Description of the task = Look through the listing below and report every line that contains "Htld".
· · · ·
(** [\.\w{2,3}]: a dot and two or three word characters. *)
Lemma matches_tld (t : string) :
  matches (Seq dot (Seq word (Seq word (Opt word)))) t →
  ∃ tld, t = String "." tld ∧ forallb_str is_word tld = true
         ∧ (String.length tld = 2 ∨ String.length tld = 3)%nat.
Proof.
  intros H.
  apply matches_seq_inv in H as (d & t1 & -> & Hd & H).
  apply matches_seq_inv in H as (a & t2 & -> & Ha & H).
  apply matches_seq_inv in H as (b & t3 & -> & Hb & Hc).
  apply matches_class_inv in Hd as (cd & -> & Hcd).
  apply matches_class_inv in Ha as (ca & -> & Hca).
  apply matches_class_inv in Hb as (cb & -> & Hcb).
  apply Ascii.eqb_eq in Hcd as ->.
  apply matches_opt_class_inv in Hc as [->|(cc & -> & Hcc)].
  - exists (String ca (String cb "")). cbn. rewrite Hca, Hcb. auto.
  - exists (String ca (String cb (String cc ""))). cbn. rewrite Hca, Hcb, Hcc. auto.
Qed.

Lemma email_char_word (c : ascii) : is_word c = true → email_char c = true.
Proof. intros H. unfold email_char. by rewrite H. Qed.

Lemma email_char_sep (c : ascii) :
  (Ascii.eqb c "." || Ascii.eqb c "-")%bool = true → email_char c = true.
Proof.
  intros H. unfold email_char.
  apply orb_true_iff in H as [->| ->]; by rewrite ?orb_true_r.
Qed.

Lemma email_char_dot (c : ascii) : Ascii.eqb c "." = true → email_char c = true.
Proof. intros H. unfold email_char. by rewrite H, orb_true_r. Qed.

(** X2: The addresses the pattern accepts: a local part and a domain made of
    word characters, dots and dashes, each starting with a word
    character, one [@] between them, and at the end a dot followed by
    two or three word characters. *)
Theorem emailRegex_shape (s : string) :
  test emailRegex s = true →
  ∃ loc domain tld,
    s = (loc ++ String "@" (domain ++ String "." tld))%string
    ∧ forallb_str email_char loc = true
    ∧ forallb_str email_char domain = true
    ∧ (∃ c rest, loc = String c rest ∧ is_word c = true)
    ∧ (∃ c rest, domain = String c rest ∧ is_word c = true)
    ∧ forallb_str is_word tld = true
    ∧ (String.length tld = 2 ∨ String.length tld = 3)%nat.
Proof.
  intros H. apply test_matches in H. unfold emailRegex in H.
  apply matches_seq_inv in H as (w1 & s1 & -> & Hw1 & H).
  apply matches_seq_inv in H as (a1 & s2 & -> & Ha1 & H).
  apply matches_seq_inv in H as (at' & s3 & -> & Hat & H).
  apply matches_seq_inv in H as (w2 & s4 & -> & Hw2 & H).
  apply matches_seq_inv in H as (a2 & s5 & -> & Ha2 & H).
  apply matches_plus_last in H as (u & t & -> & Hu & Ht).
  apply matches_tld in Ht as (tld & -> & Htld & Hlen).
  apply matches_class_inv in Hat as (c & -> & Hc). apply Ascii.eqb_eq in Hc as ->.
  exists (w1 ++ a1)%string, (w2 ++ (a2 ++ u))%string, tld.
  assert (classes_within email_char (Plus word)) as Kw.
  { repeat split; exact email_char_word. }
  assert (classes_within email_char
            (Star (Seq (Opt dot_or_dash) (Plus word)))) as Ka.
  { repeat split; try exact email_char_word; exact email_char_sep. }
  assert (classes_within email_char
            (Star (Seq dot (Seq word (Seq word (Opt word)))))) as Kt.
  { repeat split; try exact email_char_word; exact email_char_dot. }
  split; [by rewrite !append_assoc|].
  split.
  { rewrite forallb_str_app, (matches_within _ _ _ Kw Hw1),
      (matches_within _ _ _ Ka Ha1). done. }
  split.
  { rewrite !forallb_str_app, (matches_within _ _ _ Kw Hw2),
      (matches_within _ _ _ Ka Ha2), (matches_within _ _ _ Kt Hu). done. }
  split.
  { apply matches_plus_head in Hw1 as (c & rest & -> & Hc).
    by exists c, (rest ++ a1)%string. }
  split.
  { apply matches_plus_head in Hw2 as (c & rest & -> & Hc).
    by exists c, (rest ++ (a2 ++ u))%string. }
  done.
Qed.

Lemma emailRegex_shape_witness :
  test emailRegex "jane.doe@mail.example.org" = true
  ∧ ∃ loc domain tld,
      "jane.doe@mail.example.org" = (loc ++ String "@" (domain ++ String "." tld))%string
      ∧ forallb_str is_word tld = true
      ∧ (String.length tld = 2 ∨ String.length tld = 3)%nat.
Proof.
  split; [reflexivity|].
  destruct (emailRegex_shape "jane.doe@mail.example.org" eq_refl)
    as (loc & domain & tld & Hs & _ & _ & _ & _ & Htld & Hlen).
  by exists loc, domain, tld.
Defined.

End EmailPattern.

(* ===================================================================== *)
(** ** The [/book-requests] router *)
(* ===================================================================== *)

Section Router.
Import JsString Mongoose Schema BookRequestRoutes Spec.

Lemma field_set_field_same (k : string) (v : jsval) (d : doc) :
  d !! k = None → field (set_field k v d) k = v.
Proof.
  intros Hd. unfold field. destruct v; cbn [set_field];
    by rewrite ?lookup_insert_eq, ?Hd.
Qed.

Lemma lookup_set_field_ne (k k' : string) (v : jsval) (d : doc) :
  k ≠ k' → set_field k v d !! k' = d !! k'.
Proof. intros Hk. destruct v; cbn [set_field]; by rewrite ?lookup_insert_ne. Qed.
· · · ·
Output of the task =
  apply matches_tld in Ht as (tld & -> & Htld & Hlen).
    as (loc & domain & tld & Hs & _ & _ & _ & _ & Htld & Hlen).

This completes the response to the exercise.